Majority vote of the Massachusetts Legislature needed to win
| Nominee | George S. Boutwell | Henry L. Dawes |  |
| Party | Republican | Republican |
| Percentage | 55.27% | 41.82% |
| Votes | 152 | 115 |
| Senator before election Henry Wilson Republican | Elected Senator George S. Boutwell Republican |

= 1873 United States Senate special election in Massachusetts =

The 1873 United States Senate special election in Massachusetts was held in March 1873 to fill the vacancy left by Senator Henry Wilson, who resigned to become Vice President of the United States. George S. Boutwell won the election.

At the time, Massachusetts elected United States senators by a majority vote of each separate house of the Massachusetts General Court, the House and the Senate. However, the Senate deadlocked in this race; it was moved that both houses would vote as one, and Boutwell won the combined vote.

==Background==
At the time, the Massachusetts legislature was dominated the Republican Party. Republicans held all but one of the State Senate seats and 211 of 240 state House seats.

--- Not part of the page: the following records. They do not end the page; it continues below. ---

(** From the point where the object has no links left *)
Lemma free_unlinked W ext p o s0 s :
  inv W ext s -> h_objects s !! p = Some o -> obj_events o = [] -> obj_subscribers o = [] ->
  obj_target_list o = [] -> keeps_core s0 s -> mon_cl <$> monitors s = mon_cl <$> monitors s0 ->
  forget p (bus_of s) = forget p (bus_of s0) ->
  (forall cl c, h_clients s0 !! cl = Some c -> obj_client o <> Some cl -> p ∉ cl_objects c) ->
  wp ((match obj_path o with
       | Some key => ubusd_send_obj_event p false;; tree_delete path upd_path key p
       | None => mret tt
       end);;
      (match obj_client o with
       | Some cl => store cl (fun c => c <| cl_objects ::= list_del p |>)
       | None => mret tt
       end);;
      tree_delete objects upd_objects (obj_id o) p;;
      (match obj_type o with Some t => ubus_unref_object_type t | None => mret tt end);;
      free_ptr (T := ubus_object) p)
     (fun _ s' => inv W ext s' /\ h_objects s' !! p = None /\ keeps_less p s0 s' /\ bus_of s' = forget p (bus_of s0)) s.
Proof.
  intros Hi Ho Eev Esub Etgt Hk Hmon Hbus Hother. apply wp_bind.
  assert (wp (match obj_path o with
       | Some key => ubusd_send_obj_event p false;; tree_delete path upd_path key p
       | None => mret tt
       end) (fun _ s' => exists s1 t', quiet ext s s1 /\ s' = s1 <| path := t' |> /\
              tree_ok t' (omap obj_path (delete p (h_objects s1)))) s) as Hpath.
  { destruct (obj_path o) as [key|] eqn:Ek.
    - apply wp_bind. eapply wp_mono; [|by eapply send_obj_event_spec].
      intros [] s1 H1. pose proof (quiet_inv _ _ _ _ _ H1 Hi) as [_ Hw1].
      destruct (quiet_object _ _ _ _ _ H1 Ho) as (o1 & Ho1 & E1). pose proof (f_equal obj_path E1) as Ek1. simpl in Ek1.
      assert (omap obj_path (h_objects s1) !! p = Some key) as Hp1 by (eapply omap_Some_1; [exact Ho1|congruence]).
      eapply (wp_tree_delete _ _ _ (omap obj_path (h_objects s1))); [reflexivity|apply Hw1|exact Hp1|].
      exists s1, (avl_delete (path s1) key p). split; [done|]. split; [done|]. rewrite omap_delete.
      apply tree_ok_delete; [apply Hw1|exact Hp1].
    - apply wp_ret. exists s, (path s). split; [apply quiet_refl, Hi|]. split; [by destruct s|].
      rewrite omap_delete, delete_id; [apply Hi|]. by rewrite lookup_omap, Ho. }
  eapply wp_mono; [|exact Hpath]. intros [] ? (s1 & t' & Hq & -> & Hpt). clear Hpath.
  pose proof (quiet_inv _ _ _ _ _ Hq Hi) as [Hm1 Hw1].
  destruct (quiet_object _ _ _ _ _ Hq Ho) as (o1 & Ho1 & E1).
  pose proof (f_equal obj_client E1) as Ec. pose proof (f_equal obj_type E1) as Et. pose proof (f_equal obj_id E1) as Eid.
  pose proof (f_equal obj_events E1) as Ee. pose proof (f_equal obj_subscribers E1) as Es.
  pose proof (f_equal obj_target_list E1) as Eg. simpl in Ec, Et, Eid, Ee, Es, Eg.
  assert (keeps_core s0 s1) as Hk1 by (etrans; [exact Hk|apply keeps_core_reg, Hq]). apply wp_bind.
  set (h := match obj_client o with
            | Some cl => alter (fun c => c <| cl_objects ::= list_del p |>) cl (h_clients s1)
            | None => h_clients s1 end).
  assert (wp (match obj_client o with
       | Some cl => store cl (fun c => c <| cl_objects ::= list_del p |>)
       | None => mret tt
       end) (fun _ s' => s' = s1 <| path := t' |> <| h_clients := h |>) (s1 <| path := t' |>)) as Hcl.
  { subst h. destruct (obj_client o) as [cl|] eqn:Ecl; [|by apply wp_ret].
    destruct (wf_client_live _ _ _ _ cl Ho1 Ec Hw1) as [c Hc].
    eapply wp_store; [exact Hc|]. simpl. by rewrite (alter_Some _ _ _ _ Hc). }
  eapply wp_mono; [|exact Hcl]. intros [] ? ->. clear Hcl.
  apply wp_bind. eapply (wp_tree_delete _ _ _ (obj_id <$> h_objects s1)); [reflexivity|apply Hw1| |].
  { rewrite lookup_fmap, Ho1. simpl. by rewrite Eid. }
  rewrite <- Et, <- Eid.
  set (s2 := upd_objects _ _).
  assert (inv (W <| wk_types ::= app (opt_list (obj_type o1)) |>) ext (s2 <| h_objects ::= delete p |>)) as Hi2.
  { split; [|].
    - assert (minv ext (s1 <| h_clients := h |>)) as Hm2.
      { subst h. destruct (obj_client o) as [cl|] eqn:Ecl; [|by destruct s1].
        destruct (wf_client_live _ _ _ _ cl Ho1 Ec Hw1) as [c Hc]. rewrite (alter_Some _ _ _ _ Hc).
        eapply (minv_upd_client ext s1 cl c); [exact Hc|done| |exact Hm1].
        destruct (minv_clients _ _ Hm1 _ _ Hc). by split. }
      eapply (minv_same ext (s1 <| h_clients := h |>)); [done|done| |exact Hm2].
      pose proof (minv_fresh _ _ Hm2). unfold s2, upd_objects. solve_fresh.
    - eapply (wf_drop_object W s1 p o1 h t'); try done; [congruence..|].
      rewrite Ec. subst h. destruct (obj_client o) as [cl|] eqn:Ecl; [|done].
      destruct (wf_client_live _ _ _ _ cl Ho1 Ec Hw1) as [c Hc]. exists c. split; [done|]. by apply alter_Some. }
  eapply wp_mono; [|eapply unref_opt_spec; [exact Ho1|exact Hi2]].
  intros [] s3 [Hi3 Hb3]. split; [done|]. split.
  - rewrite (bt_objects _ _ Hb3). apply lookup_delete_eq.
  - split; [|rewrite (bt_bus _ _ Hb3), <- Hbus, <- (quiet_bus _ _ _ Hq), (forget_unlinked W s1 p o1) by (done || congruence);
      unfold s2, upd_objects, bus_of; simpl; f_equal; [|apply omap_delete]; subst h; destruct (obj_client o); [|done];
      by apply fmap_alter_same].
    split.
    { rewrite (bt_monitors _ _ Hb3), <- Hmon. symmetry. exact (reg_monitors _ _ (io_reg _ _ _ (quiet_io _ _ _ Hq))). }
    intros cl c Hc. destruct (Hk1 cl c Hc) as (c1 & Hc1 & Ec1). rewrite (bt_clients _ _ Hb3). simpl.
    pose proof (f_equal cl_objects Ec1) as Eo. simpl in Eo. subst h.
    destruct (obj_client o) as [cl'|] eqn:Ecl; [destruct (decide (cl' = cl)) as [->|Hne]|].
    + rewrite (alter_Some _ _ _ _ Hc1), lookup_insert_eq. eexists. split; [done|]. simpl.
      split; [|by rewrite Eo]. unfold cl_frame. by rewrite <- Ec1.
    + exists c1. rewrite lookup_alter_ne by done. split; [done|]. split; [unfold cl_frame; by rewrite Ec1|].
      rewrite list_del_notin; [done|]. apply (Hother cl c Hc). congruence.
    + exists c1. split; [done|]. split; [unfold cl_frame; by rewrite Ec1|].
      rewrite list_del_notin; [done|]. by apply (Hother cl c Hc).
Qed.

Incumbent Senator Henry Wilson resigned from office upon his election as Vice President of the United States, creating a vacancy for the term ending in 1877.

==Election==

=== March 11 ===
Both houses of the General Court began balloting on March 11. Boutwell achieved a majority of the House on the second ballot, but the Senate deadlocked.

First House ballot
| Party |  | Candidate | Votes | % |
|---|---|---|---|---|
|  | Republican | George S. Boutwell | 110 | 46.41% |
|  | Republican | Henry L. Dawes | 83 | 35.02% |
|  | Republican | George B. Loring | 16 | 6.75% |
|  | Republican | William Whiting | 9 | 3.80% |
|  | Republican | Nathaniel Prentiss Banks | 9 | 3.80% |
|  | Republican | Ebenezer R. Hoar | 7 | 2.95% |
|  | Unknown | William G. Whittier | 1 | 0.42% |
|  | Republican | William E. Sanford | 1 | 0.42% |
|  | Democratic | John K. Tarbox | 1 | 0.42% |
| Total votes |  |  | 237 | 100.00% |

Second House ballot
| Party |  | Candidate | Votes | % |
|---|---|---|---|---|
|  | Republican | George S. Boutwell | 124 | 52.10% |
|  | Republican | Henry L. Dawes | 92 | 38.66% |
|  | Republican | George B. Loring | 10 | 4.20% |
|  | Republican | William Whiting | 6 | 2.52% |
|  | Republican | William E. Sanford | 2 | 0.84% |
|  | Democratic | John K. Tarbox | 2 | 0.84% |
|  | Republican | Nathaniel Prentiss Banks | 1 | 0.42% |
|  | Republican | Ebenezer R. Hoar | 1 | 0.42% |
| Total votes |  |  | 238 | 100.00% |

Senate President George Loring, who was a candidate for the seat, did not vote. One member was absent.

First Senate ballot
| Party |  | Candidate | Votes | % |
|---|---|---|---|---|
|  | Republican | Henry L. Dawes | 11 | 28.95% |
|  | Republican | George S. Boutwell | 10 | 26.32% |
|  | Republican | George B. Loring | 9 | 23.68% |
|  | Republican | Ebenezer R. Hoar | 4 | 10.53% |
|  | Republican | William Whiting | 2 | 5.26% |
|  | Republican | George Frisbie Hoar | 1 | 2.63% |
|  | Democratic | Charles Gordon Greene | 1 | 2.63% |
| Total votes |  |  | 38 | 100.00% |

Second Senate ballot
| Party |  | Candidate | Votes | % |
|---|---|---|---|---|
|  | Republican | Henry L. Dawes | 12 | 31.58% |
|  | Republican | George S. Boutwell | 9 | 23.68% |
|  | Republican | George B. Loring | 9 | 23.68% |
|  | Republican | Ebenezer R. Hoar | 4 | 10.53% |
|  | Republican | William Whiting | 2 | 5.26% |
|  | Republican | George Frisbie Hoar | 1 | 2.63% |
|  | Democratic | Charles Gordon Greene | 1 | 2.63% |
| Total votes |  |  | 38 | 100.00% |

The third and fourth ballots were identical.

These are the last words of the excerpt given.